==== Recorded data ====

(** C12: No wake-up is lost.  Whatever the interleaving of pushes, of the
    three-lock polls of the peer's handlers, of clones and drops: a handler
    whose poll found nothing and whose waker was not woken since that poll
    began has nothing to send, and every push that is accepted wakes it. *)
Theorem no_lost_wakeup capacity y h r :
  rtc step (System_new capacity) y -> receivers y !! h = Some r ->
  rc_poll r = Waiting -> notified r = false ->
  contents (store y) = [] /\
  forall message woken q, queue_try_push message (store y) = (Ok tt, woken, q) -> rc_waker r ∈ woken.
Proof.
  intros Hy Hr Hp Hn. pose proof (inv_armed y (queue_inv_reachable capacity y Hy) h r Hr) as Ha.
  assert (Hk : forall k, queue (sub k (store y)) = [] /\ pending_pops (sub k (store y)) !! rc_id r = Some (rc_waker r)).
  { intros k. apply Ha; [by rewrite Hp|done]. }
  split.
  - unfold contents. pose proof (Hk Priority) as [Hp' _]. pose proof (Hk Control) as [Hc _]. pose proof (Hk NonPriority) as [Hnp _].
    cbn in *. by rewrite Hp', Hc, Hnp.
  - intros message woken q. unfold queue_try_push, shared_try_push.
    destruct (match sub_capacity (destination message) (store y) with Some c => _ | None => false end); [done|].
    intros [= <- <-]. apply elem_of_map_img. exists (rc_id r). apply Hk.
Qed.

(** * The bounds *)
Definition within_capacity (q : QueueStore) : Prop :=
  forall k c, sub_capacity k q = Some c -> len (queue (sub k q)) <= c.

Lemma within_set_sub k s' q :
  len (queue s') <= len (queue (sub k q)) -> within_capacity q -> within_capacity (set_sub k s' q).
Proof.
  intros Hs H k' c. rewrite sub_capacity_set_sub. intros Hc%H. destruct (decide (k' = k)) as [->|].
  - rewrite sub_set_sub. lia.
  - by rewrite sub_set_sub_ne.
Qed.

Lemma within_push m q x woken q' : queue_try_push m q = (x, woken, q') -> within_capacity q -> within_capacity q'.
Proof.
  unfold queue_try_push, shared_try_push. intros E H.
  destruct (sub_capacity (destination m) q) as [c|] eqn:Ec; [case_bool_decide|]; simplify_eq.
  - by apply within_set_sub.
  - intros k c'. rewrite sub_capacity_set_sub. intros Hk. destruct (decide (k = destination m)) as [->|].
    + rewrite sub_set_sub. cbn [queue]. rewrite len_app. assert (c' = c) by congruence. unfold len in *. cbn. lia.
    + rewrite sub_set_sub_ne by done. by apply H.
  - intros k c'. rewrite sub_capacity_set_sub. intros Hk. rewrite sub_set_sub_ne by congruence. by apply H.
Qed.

====
==== Recorded data ====

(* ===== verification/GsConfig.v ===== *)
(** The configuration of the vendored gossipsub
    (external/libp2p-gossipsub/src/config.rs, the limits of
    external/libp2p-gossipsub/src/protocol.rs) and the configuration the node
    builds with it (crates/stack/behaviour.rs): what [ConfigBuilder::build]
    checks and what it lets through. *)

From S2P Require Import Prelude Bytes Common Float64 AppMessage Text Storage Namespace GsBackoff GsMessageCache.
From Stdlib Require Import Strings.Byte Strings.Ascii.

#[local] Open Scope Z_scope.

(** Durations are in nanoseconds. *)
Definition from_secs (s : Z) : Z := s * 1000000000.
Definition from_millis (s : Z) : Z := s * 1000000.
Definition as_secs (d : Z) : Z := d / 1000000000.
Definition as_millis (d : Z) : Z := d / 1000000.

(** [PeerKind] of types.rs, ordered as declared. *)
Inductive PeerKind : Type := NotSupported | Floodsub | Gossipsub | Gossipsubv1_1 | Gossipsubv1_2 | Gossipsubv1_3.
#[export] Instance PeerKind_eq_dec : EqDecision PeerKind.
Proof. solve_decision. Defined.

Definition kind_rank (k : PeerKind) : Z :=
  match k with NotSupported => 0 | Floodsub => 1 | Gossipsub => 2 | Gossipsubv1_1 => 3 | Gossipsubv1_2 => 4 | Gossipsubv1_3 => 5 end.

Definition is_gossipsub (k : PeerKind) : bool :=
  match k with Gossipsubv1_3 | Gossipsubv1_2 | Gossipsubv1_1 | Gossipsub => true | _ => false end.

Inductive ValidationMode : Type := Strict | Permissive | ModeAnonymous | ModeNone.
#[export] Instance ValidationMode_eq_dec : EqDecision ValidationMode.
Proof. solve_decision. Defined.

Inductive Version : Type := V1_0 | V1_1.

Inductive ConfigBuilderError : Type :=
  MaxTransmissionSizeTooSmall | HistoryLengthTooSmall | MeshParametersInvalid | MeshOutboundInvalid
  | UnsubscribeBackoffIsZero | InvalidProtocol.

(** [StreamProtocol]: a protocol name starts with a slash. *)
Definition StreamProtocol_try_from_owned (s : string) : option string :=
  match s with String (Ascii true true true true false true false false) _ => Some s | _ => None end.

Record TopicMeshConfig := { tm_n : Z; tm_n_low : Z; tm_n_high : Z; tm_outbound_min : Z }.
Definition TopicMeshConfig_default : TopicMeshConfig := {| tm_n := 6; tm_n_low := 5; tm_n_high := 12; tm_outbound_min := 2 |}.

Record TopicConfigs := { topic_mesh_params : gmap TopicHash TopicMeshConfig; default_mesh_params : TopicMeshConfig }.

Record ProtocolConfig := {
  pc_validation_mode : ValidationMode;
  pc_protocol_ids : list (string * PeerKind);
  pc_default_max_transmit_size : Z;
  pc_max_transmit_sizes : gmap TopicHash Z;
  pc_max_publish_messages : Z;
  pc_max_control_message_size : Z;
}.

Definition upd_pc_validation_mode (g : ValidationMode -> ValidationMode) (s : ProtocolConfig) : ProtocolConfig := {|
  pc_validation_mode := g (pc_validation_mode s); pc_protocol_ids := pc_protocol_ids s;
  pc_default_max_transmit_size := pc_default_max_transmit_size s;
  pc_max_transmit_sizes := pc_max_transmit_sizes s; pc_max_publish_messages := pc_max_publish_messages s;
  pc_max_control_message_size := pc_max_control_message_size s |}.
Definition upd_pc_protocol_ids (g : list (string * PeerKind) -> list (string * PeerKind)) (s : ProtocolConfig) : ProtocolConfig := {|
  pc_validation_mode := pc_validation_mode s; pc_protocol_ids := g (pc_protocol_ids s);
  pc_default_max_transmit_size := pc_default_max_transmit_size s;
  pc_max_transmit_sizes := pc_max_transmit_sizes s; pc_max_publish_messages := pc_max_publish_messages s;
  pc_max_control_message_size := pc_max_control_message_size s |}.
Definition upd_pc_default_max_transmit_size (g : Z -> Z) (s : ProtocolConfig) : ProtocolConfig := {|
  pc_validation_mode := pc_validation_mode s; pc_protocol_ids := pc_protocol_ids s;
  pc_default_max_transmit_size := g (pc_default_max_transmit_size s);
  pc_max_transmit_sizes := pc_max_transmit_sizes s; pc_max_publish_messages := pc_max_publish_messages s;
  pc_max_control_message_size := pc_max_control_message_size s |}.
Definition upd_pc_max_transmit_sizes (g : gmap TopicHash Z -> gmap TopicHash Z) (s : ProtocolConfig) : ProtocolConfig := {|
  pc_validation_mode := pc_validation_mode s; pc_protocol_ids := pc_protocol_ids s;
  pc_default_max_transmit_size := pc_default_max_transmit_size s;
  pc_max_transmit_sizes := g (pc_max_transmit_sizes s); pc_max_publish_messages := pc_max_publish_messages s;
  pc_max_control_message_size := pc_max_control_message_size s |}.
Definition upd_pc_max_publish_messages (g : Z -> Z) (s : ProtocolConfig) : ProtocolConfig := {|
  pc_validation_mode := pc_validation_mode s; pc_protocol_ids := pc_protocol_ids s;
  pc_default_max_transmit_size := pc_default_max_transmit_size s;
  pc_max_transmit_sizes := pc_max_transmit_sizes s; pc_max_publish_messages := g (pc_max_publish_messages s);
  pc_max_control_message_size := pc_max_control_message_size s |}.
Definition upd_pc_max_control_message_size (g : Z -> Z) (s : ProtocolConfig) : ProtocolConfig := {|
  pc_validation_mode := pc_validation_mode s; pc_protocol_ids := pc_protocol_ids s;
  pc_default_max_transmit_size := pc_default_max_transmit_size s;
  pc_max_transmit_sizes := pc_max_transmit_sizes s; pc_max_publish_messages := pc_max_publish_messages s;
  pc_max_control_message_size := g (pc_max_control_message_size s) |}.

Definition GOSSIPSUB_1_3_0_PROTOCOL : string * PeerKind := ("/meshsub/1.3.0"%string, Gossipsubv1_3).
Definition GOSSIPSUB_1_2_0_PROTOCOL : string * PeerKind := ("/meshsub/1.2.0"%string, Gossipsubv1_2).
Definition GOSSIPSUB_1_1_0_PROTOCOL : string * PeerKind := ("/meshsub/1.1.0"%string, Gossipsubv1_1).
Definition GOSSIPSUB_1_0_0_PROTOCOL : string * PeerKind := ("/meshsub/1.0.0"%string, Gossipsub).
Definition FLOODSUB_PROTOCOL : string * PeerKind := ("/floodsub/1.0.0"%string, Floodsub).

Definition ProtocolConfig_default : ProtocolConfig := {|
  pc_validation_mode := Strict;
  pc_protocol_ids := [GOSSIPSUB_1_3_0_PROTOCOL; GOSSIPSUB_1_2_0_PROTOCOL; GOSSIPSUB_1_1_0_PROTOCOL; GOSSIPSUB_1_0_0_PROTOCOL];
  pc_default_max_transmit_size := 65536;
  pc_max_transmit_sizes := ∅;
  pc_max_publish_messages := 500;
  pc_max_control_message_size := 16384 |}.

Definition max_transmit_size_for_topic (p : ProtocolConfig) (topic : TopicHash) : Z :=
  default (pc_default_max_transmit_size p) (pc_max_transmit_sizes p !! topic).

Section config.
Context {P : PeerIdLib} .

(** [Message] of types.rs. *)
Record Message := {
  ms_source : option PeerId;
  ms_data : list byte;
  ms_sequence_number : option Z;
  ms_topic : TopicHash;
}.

====
==== Recorded data ====

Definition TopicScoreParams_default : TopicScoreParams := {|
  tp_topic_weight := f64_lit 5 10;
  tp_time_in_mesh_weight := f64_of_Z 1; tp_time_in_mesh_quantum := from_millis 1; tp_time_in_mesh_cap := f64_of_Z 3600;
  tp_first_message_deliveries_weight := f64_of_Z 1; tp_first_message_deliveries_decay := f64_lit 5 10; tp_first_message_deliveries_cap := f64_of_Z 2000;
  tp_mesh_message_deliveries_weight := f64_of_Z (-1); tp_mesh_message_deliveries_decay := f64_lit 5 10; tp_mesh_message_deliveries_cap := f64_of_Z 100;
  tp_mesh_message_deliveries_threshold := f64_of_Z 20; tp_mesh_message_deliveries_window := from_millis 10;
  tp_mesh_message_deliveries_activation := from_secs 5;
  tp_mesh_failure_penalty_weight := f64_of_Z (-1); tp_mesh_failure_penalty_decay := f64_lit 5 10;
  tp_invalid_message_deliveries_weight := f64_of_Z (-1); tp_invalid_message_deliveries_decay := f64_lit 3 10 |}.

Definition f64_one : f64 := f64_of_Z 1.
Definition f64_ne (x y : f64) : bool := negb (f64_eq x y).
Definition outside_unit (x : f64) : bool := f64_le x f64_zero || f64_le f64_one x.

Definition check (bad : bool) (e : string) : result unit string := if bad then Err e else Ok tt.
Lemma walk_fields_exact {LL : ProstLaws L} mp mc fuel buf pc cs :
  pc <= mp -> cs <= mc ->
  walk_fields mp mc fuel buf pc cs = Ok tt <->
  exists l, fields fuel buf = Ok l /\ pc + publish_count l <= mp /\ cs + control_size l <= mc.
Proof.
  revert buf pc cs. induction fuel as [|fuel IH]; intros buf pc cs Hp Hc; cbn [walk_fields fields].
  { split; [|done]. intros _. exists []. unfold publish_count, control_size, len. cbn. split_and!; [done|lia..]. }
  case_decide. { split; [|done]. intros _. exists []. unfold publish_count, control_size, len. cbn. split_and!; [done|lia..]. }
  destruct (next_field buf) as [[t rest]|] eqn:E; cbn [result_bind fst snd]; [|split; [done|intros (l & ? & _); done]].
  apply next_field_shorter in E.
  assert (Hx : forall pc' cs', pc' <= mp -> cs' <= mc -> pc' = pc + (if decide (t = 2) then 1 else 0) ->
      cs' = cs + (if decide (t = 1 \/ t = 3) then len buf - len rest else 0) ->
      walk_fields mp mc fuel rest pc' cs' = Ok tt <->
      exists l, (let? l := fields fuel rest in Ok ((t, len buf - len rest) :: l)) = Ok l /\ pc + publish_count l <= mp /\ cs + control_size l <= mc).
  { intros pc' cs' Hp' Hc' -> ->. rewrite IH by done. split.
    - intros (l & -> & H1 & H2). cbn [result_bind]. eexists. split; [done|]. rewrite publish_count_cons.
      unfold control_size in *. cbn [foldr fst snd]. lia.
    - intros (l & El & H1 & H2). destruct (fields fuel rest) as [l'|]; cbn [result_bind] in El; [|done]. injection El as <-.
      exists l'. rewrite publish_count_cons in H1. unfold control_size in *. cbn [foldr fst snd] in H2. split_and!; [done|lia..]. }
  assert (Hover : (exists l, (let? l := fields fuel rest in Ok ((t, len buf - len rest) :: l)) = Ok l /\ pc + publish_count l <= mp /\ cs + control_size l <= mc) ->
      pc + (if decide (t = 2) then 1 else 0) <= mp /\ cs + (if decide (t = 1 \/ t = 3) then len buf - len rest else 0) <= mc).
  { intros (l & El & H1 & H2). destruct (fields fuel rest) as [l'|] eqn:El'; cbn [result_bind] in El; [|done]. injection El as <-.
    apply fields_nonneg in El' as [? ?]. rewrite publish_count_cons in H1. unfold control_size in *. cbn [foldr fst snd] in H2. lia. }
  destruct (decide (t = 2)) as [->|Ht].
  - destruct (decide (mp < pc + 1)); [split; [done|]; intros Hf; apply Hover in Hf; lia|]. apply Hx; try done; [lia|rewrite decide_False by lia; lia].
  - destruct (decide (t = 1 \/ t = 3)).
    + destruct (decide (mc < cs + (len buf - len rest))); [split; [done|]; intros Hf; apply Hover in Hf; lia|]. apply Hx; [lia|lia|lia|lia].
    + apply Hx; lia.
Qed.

====

Where does "Import" appear in the listing? Show every line that has it.

Result for this task:
From S2P Require Import Prelude Bytes Common Float64 AppMessage Text Storage Namespace GsBackoff GsMessageCache.
From Stdlib Require Import Strings.Byte Strings.Ascii.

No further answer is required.